China Moves to Stop Grass-Roots Candidacies (Updated)

The Chinese government, through its official media, has put limits on moves by activists and others who have declared their independent candidacies for local elections, though it may not yet signal an end to the movement. From the New York Times:
[One person, one vote. Reform China]

The decision, published Wednesday in by the Xinhua news agency and on Thursday in the People’s Daily, a Communist Party newspaper, appeared to some to reflect official concern about the Communist Party’s grip on the election process in a society whose members are increasingly linked by the Internet. Dozens of people recently have signaled on microblogs that they intended to mount their own campaigns for seats in local versions of the National People’s Congress, China’s quasi legislature.

Some candidates suggested, however, that the ruling did little to formally outlaw grass-roots campaigns by candidates who lack the party’s official blessing.

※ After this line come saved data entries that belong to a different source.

(* ===== verification/IntParse.v ===== *)
(** Parsing of integers: [from_ascii_radix], [from_str_radix] and [from_str] of
    [core/src/num/mod.rs].

    The outer [option] of a definition is [None] where the code would panic; the
    [Result] of the code is a sum. *)

From S2P Require Import Prelude Words IntFmt IntFmtSpec.
From S2P Require Utf8.

#[local] Open Scope Z_scope.

Inductive IntErrorKind := Empty | InvalidDigit | PosOverflow | NegOverflow.

(** [char::to_digit] *)
Definition to_digit (c radix : Z) : option (option Z) :=
  match Utf8.to_digit c radix () with Ret d _ => Some d | _ => None end.

Definition can_not_overflow (t : int_ty) (radix : Z) (digits : bytes) : bool :=
  (radix <=? 16) && (Z.of_nat (length digits) <=? size_of t * 2 - (if signed t then 1 else 0)).

(** The macros [run_unchecked_loop] and [run_checked_loop]; [op] adds or subtracts. *)
Fixpoint run_unchecked_loop (t : int_ty) (radix : Z) (op : Z → Z → Z) (digits : bytes) (result : Z) : option (Z + IntErrorKind) :=
  match digits with
  | [] => Some (inl result)
  | c :: rest =>
      result ← fit t (result * wrap t radix);
      x ← to_digit c radix;
      match x with
      | None => Some (inr InvalidDigit)
      | Some x => result ← fit t (op result (wrap t x)); run_unchecked_loop t radix op rest result
      end
  end.

Fixpoint run_checked_loop (t : int_ty) (radix : Z) (op : Z → Z → Z) (overflow_err : IntErrorKind) (digits : bytes) (result : Z) :
    option (Z + IntErrorKind) :=
  match digits with
  | [] => Some (inl result)
  | c :: rest =>
      let mul := fit t (result * wrap t radix) in
      x ← to_digit c radix;
      match x with
      | None => Some (inr InvalidDigit)
      | Some x =>
          match mul with
          | None => Some (inr overflow_err)
          | Some result =>
              match fit t (op result (wrap t x)) with
              | None => Some (inr overflow_err)
              | Some result => run_checked_loop t radix op overflow_err rest result
              end
          end
      end
  end.

(** The sign, and the bytes after it *)
Definition strip_sign (t : int_ty) (src : bytes) : option (bool * bytes) :=
  match src with
  | [43] | [45] => None
  | 43 :: rest => Some (true, rest)
  | 45 :: rest => if signed t then Some (false, rest) else Some (true, src)
  | _ => Some (true, src)
  end.

Definition from_ascii_radix (t : int_ty) (src : bytes) (radix : Z) : option (Z + IntErrorKind) :=
  if (radix <? 2) || (36 <? radix) then None
  else if bool_decide (src = []) then Some (inr Empty)
  else
    match strip_sign t src with
    | None => Some (inr InvalidDigit)
    | Some (is_positive, digits) =>
        if can_not_overflow t radix digits then
          if is_positive : bool then run_unchecked_loop t radix Z.add digits 0 else run_unchecked_loop t radix Z.sub digits 0
        else
          if is_positive then run_checked_loop t radix Z.add PosOverflow digits 0
          else run_checked_loop t radix Z.sub NegOverflow digits 0
    end.

Definition from_str_radix (t : int_ty) (src : bytes) (radix : Z) : option (Z + IntErrorKind) := from_ascii_radix t src radix.
Definition from_str (t : int_ty) (src : bytes) : option (Z + IntErrorKind) := from_str_radix t src 10.

(** ** What the result should be *)
(** The value of a digit, of either case *)
Definition digit_value (radix c : Z) : option Z :=
  d ← (if (48 <=? c) && (c <=? 57) then Some (c - 48)
       else if (97 <=? c) && (c <=? 122) then Some (c - 87)
       else if (65 <=? c) && (c <=? 90) then Some (c - 55) else None);
  if d <? radix then Some d else None.

(** The digits before the first byte that is none, and whether they are all *)
Fixpoint valid_digits (radix : Z) (bs : bytes) : list Z * bool :=
  match bs with
  | [] => ([], true)
  | c :: bs =>
      match digit_value radix c with
      | None => ([], false)
      | Some d => let '(ds, all) := valid_digits radix bs in (d :: ds, all)
      end
  end.

(** The result for the bytes after the sign, when [a] has been read before them *)
Definition parsed (t : int_ty) (radix : Z) (is_positive : bool) (a : Z) (bs : bytes) : Z + IntErrorKind :=
  let '(ds, all) := valid_digits radix bs in
  let m := foldl (λ acc d, acc * radix + d) a ds in
  let v := if is_positive then m else - m in
  if decide (in_range t v) then if all : bool then inl v else inr InvalidDigit
  else inr (if is_positive then PosOverflow else NegOverflow).

Lemma to_digit_spec c radix : 0 ≤ c < 256 → 2 ≤ radix ≤ 36 → to_digit c radix = Some (digit_value radix c).
Proof.
  intros Hc Hr.
  pose (f c := forallb (λ radix, bool_decide (to_digit c radix = Some (digit_value radix c))) (seqZ 2 35)).
  assert (Hf : forallb f (seqZ 0 256) = true) by (vm_compute; reflexivity).
  pose proof (forallb_range f 0 256 Hf c Hc) as H. unfold f in H.
  pose proof (forallb_range _ 2 35 H radix ltac:(lia)) as H'. by apply bool_decide_eq_true in H'.
Qed.

Lemma digit_value_range radix c d : digit_value radix c = Some d → 0 ≤ d < radix.
Proof.
  unfold digit_value. intros H.
  destruct (Z.leb_spec 48 c), (Z.leb_spec c 57), (Z.leb_spec 97 c), (Z.leb_spec c 122), (Z.leb_spec 65 c), (Z.leb_spec c 90);
    cbn [andb mbind option_bind] in H; try done; try lia; case_match eqn:E; simplify_eq; apply Z.ltb_lt in E; lia.
Qed.

(** ** The loops *)
Definition with_sign (is_positive : bool) (m : Z) : Z := if is_positive then m else - m.

Lemma valid_digits_ok radix bs : Forall (digit_ok radix) (valid_digits radix bs).1.
Proof.
  induction bs as [|c bs IH]; [constructor|]. cbn [valid_digits]. destruct (digit_value radix c) as [d|] eqn:Hd; [|constructor].
  destruct (valid_digits radix bs) as [ds all]. constructor; [by apply digit_value_range in Hd|done].
Qed.

Lemma foldl_ge radix ds a : 1 ≤ radix → Forall (digit_ok radix) ds → 0 ≤ a → a ≤ foldl (λ acc d, acc * radix + d) a ds.
Proof.
  intros Hr Hd. revert a. induction Hd as [|d ds [Hd _] _ IH]; intros a Ha; [done|]. cbn [foldl].
  transitivity (a * radix + d); [nia|]. apply IH. nia.
Qed.

Lemma with_sign_range t is_positive m m' : int_ok t → in_range t (with_sign is_positive m') → 0 ≤ m ≤ m' → in_range t (with_sign is_positive m).
Proof. intros Ht Hr Hm. unfold with_sign in *. int_bounds t. destruct is_positive, (signed t); lia. Qed.

Section parse.
Context (t : int_ty) (radix : Z) (is_positive : bool) (Ht : int_ok t) (Hr : 2 ≤ radix ≤ 36).
Let op := if is_positive then Z.add else Z.sub.
Let err := if is_positive then PosOverflow else NegOverflow.

Lemma small_wrap x : 0 ≤ x ≤ 36 → wrap t x = x.
Proof using Ht. intros Hx. apply wrap_id; [done|]. clear - Ht Hx. int_bounds t. destruct (signed t); lia. Qed.

Lemma op_sign a x : op (with_sign is_positive a) x = with_sign is_positive (a + x) ∧
  with_sign is_positive a * radix = with_sign is_positive (a * radix).
Proof. unfold op, with_sign. destruct is_positive; lia. Qed.

(** Once a value is out of range, so are those of more digits. *)
Lemma parsed_overflow a m c d bs : digit_value radix c = Some d → 0 ≤ a → 0 ≤ m ≤ a * radix + d → ¬ in_range t (with_sign is_positive m) →
  parsed t radix is_positive a (c :: bs) = inr err.
Proof using Ht Hr.
  intros Hd Ha Hm Hout. unfold parsed. cbn [valid_digits]. rewrite Hd. pose proof (valid_digits_ok radix bs) as Hok.
  destruct (valid_digits radix bs) as [ds all]. cbn [foldl fst] in *. rewrite decide_False; [done|].
  contradict Hout. eapply with_sign_range; [done|exact Hout|]. pose proof (foldl_ge radix ds (a * radix + d) ltac:(lia) Hok). lia.
Qed.

Lemma parsed_cons a c d bs : digit_value radix c = Some d → parsed t radix is_positive a (c :: bs) = parsed t radix is_positive (a * radix + d) bs.
Proof. intros Hd. unfold parsed. cbn [valid_digits]. rewrite Hd. by destruct (valid_digits radix bs). Qed.

Lemma parsed_invalid a c bs : digit_value radix c = None → in_range t (with_sign is_positive a) → parsed t radix is_positive a (c :: bs) = inr InvalidDigit.
Proof. intros Hd Ha. unfold parsed. cbn [valid_digits]. rewrite Hd. cbn [foldl]. by rewrite decide_True. Qed.

Lemma parsed_nil a : in_range t (with_sign is_positive a) → parsed t radix is_positive a [] = inl (with_sign is_positive a).
Proof. intros Ha. unfold parsed. cbn [valid_digits foldl]. by rewrite decide_True. Qed.

Lemma run_checked_loop_spec bs : Forall byte_ok bs → ∀ a, 0 ≤ a → in_range t (with_sign is_positive a) →
  run_checked_loop t radix op err bs (with_sign is_positive a) = Some (parsed t radix is_positive a bs).
Proof using Ht Hr.
  induction 1 as [|c bs Hc _ IH]; intros a Ha Hin; cbn [run_checked_loop]; [by rewrite parsed_nil|].
  rewrite to_digit_spec by (done || lia). cbn [mbind option_bind].
  destruct (digit_value radix c) as [d|] eqn:Hd; [|by rewrite parsed_invalid].
  pose proof (digit_value_range _ _ _ Hd). rewrite (small_wrap radix), (small_wrap d) by lia. rewrite (proj2 (op_sign a 0)).
  destruct (decide (in_range t (with_sign is_positive (a * radix)))) as [H1|H1].
  2:{ rewrite fit_out by done. by rewrite (parsed_overflow a (a * radix) c d bs) by (done || nia). }
  rewrite (fit_in t _ H1), (proj1 (op_sign _ d)).
  destruct (decide (in_range t (with_sign is_positive (a * radix + d)))) as [H2|H2].
  2:{ rewrite fit_out by done. by rewrite (parsed_overflow a (a * radix + d) c d bs) by (done || nia). }
  rewrite fit_in by done. rewrite (parsed_cons a c d bs Hd). apply IH; [nia|done].
Qed.

Lemma run_unchecked_loop_spec bs : Forall byte_ok bs → ∀ a, 0 ≤ a →
  (∀ m, 0 ≤ m < (a + 1) * radix ^ Z.of_nat (length bs) → in_range t (with_sign is_positive m)) →
  run_unchecked_loop t radix op bs (with_sign is_positive a) = Some (parsed t radix is_positive a bs).
Proof using Ht Hr.
  induction 1 as [|c bs Hc _ IH]; intros a Ha Hin; cbn [run_unchecked_loop].
  { rewrite parsed_nil; [done|]. apply Hin. cbn. lia. }
  cbn [length] in Hin. rewrite Nat2Z.inj_succ, Z.pow_succ_r in Hin by lia.
  assert (Hp : 1 ≤ radix ^ Z.of_nat (length bs)) by (pose proof (Z.pow_pos_nonneg radix (Z.of_nat (length bs))); lia).
  set (P := radix ^ Z.of_nat (length bs)) in *. clearbody P.
  assert (Hle : (a + 1) * radix ≤ (a + 1) * (radix * P)) by nia.
  rewrite (small_wrap radix), (proj2 (op_sign a 0)) by lia. rewrite fit_in by (apply Hin; nia). cbn [mbind option_bind].
  rewrite to_digit_spec by (done || lia). cbn [mbind option_bind].
  destruct (digit_value radix c) as [d|] eqn:Hd; [|rewrite parsed_invalid; [done..|apply Hin; nia]].
  pose proof (digit_value_range _ _ _ Hd). rewrite (small_wrap d), (proj1 (op_sign _ d)) by lia.
  rewrite fit_in by (apply Hin; nia). cbn [mbind option_bind]. rewrite (parsed_cons a c d bs Hd).
  apply IH; [nia|]. intros m Hm. apply Hin. split; [lia|]. apply Z.lt_le_trans with ((a * radix + d + 1) * P); [lia|].
  rewrite Z.mul_assoc. apply Z.mul_le_mono_nonneg_r; nia.
Qed.

(** The test for a short text is enough. *)
Lemma can_not_overflow_spec bs : (is_positive = false → signed t = true) → can_not_overflow t radix bs = true →
  ∀ m, 0 ≤ m < (0 + 1) * radix ^ Z.of_nat (length bs) → in_range t (with_sign is_positive m).
Proof using Ht Hr.
  intros Hsg Hc m Hm. apply andb_true_iff in Hc as [Hr16%Z.leb_le Hlen%Z.leb_le].
  assert (m < 16 ^ Z.of_nat (length bs)) as Hm16.
  { apply Z.lt_le_trans with (radix ^ Z.of_nat (length bs)); [lia|]. apply Z.pow_le_mono_l. lia. }
  assert (16 ^ Z.of_nat (length bs) ≤ 2 ^ (bits t - if signed t then 4 else 0)) as Hb.
  { change 16 with (2 ^ 4). rewrite <- Z.pow_mul_r by lia. apply Z.pow_le_mono_r; [done|].
    unfold size_of in Hlen. assert (bits t = 8 * (bits t / 8)) by (destruct Ht as [-> | [-> | [-> | [-> | ->]]]]; done).
    destruct (signed t); lia. }
  assert (2 ^ (bits t - 4) ≤ 2 ^ (bits t - 1)) by (apply Z.pow_le_mono_r; lia).
  unfold with_sign, in_range, MIN, MAX. destruct (signed t); [destruct is_positive; lia|].
  destruct is_positive; [rewrite Z.sub_0_r in Hb; lia | by specialize (Hsg eq_refl)].
Qed.
End parse.

Lemma from_ascii_radix_spec t src radix : int_ok t → Forall byte_ok src → 2 ≤ radix ≤ 36 →
  from_ascii_radix t src radix = Some (
    if decide (src = []) then inr Empty
    else match strip_sign t src with
         | None => inr InvalidDigit
         | Some (is_positive, digits) => parsed t radix is_positive 0 digits
         end).
Proof.
  intros Ht Hb Hr. unfold from_ascii_radix. rewrite (proj2 (Z.ltb_ge radix 2)), (proj2 (Z.ltb_ge 36 radix)) by lia. cbn [orb].
  case_bool_decide as Hs; [by rewrite decide_True|]. rewrite decide_False by done.
  destruct (strip_sign t src) as [[is_positive digits]|] eqn:Hstrip; [|done].
  assert (Hd : Forall byte_ok digits ∧ (is_positive = false → signed t = true)).
  { unfold strip_sign in Hstrip. repeat case_match; simplify_eq; (split; [|done]); try done; by apply Forall_cons in Hb as [_ ?]. }
  destruct Hd as [Hd Hsg]. assert (H0 : in_range t 0) by (clear - Ht; int_bounds t; destruct (signed t); lia).
  destruct (can_not_overflow t radix digits) eqn:Hcan.
  - pose proof (run_unchecked_loop_spec t radix is_positive Ht Hr digits Hd 0 ltac:(done)
      (can_not_overflow_spec t radix is_positive Ht Hr digits Hsg Hcan)) as H. by destruct is_positive.
  - pose proof (run_checked_loop_spec t radix is_positive Ht Hr digits Hd 0 ltac:(done)) as H. by destruct is_positive; apply H.
Qed.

“Over all, I think the official response is a little more positive than negative,” said Xu Zhiyong, a prominent civil rights lawyer elected in 2003 to the Haidian District People’s Congress as an upstart candidate. “Legally, there’s nothing wrong with what was said.” Haidian is in central Beijing.

At the same time, citizens still have a right to proclaim themselves “independent candidates,” Mr. Xu maintained, “just as they have a right to choose their own names.”

The local legislatures choose members every five years in elections that the government hails as an exercise in grass-roots democracy. Xinhua reports that up to 900 million voters would choose two million legislators for offices that roughly correspond to American city councils.

From the Xinhua article about the legality of the nominations:

China said Wednesday that there is no such a thing as an “independent candidate,” as it’s not recognized by law, amid ongoing elections starting this year of lawmakers at the county and township legislatures.

The Electoral Law stipulates that candidates for lawmakers at the county- and township- levels should be first nominated as “deputy candidate” and then confirmed as “official deputy candidate” in due legal procedures, said an official of the National People’s Congress (NPC), China’s top legislature.

The official, head of the Commission for Legislative Affairs of the NPC Standing Committee, made the remarks when asked about campaign announcements by “independent candidates” to run for deputies to the grassroots people’s congresses. These announcements were made on the web over the past few weeks.

For extensive background on the self-declared candidates and the process they are undertaking, please see this post from China Elections and Governance.

Read more about this online movement via CDT.

Update: The Diplomat profiles one of the independents, writer Li Chengpeng:

A native of the city of Chengdu, in Sichuan Province, and former journalist, Li, nicknamed ‘Li Big Eyes,’ is a gutsy and provocative writer and used to conspicuously challenging authority, a theme that’s run through his career. When we spoke to him, he had just published a controversial and best-selling novel, Li Kele Protests Demolitions, about the touchy issue of forced demolitions. ‘I’m not scared,’ he told us, ‘There are some things you have to face as a man.’

He first came to prominence – and first aroused the suspicions of the Chinese authorities – as a sports journalist covering soccer. A series of articles culminating in a 2005 book exposing the corrupt inner workings of the Chinese football world aroused anger and, he says, personal threats to his family. By 2009, he told us, he regularly received anonymous text messages saying things like ‘You’d better watch your family,’ and at one point was so scared of the police that he spent several weeks checking into a new hotel room every night using names and ID cards borrowed from friends.

Li became a celebrity blogger in the wake of the 2008 Sichuan earthquake, which he witnessed first-hand in Chengdu. Millions of people read his story about a group of elementary school teachers guiding their class across the mountains from a ruined school to safety. In it, he criticized local officials and construction companies for using shoddy materials in schools, an issue that became a major scandal in China. As his profile rose, the controversial nature of his exposes made it difficult to hold a single job for long. Eventually, he left journalism entirely and moved back to Chengdu, saying that it was easier to tell the truth in fiction.

‘There are two types of writer in China,’ Li said. ‘One is like the journalists at the People’s Daily, and one is like me. At People’s Daily, every disaster is a fairy tale with a happy ending.’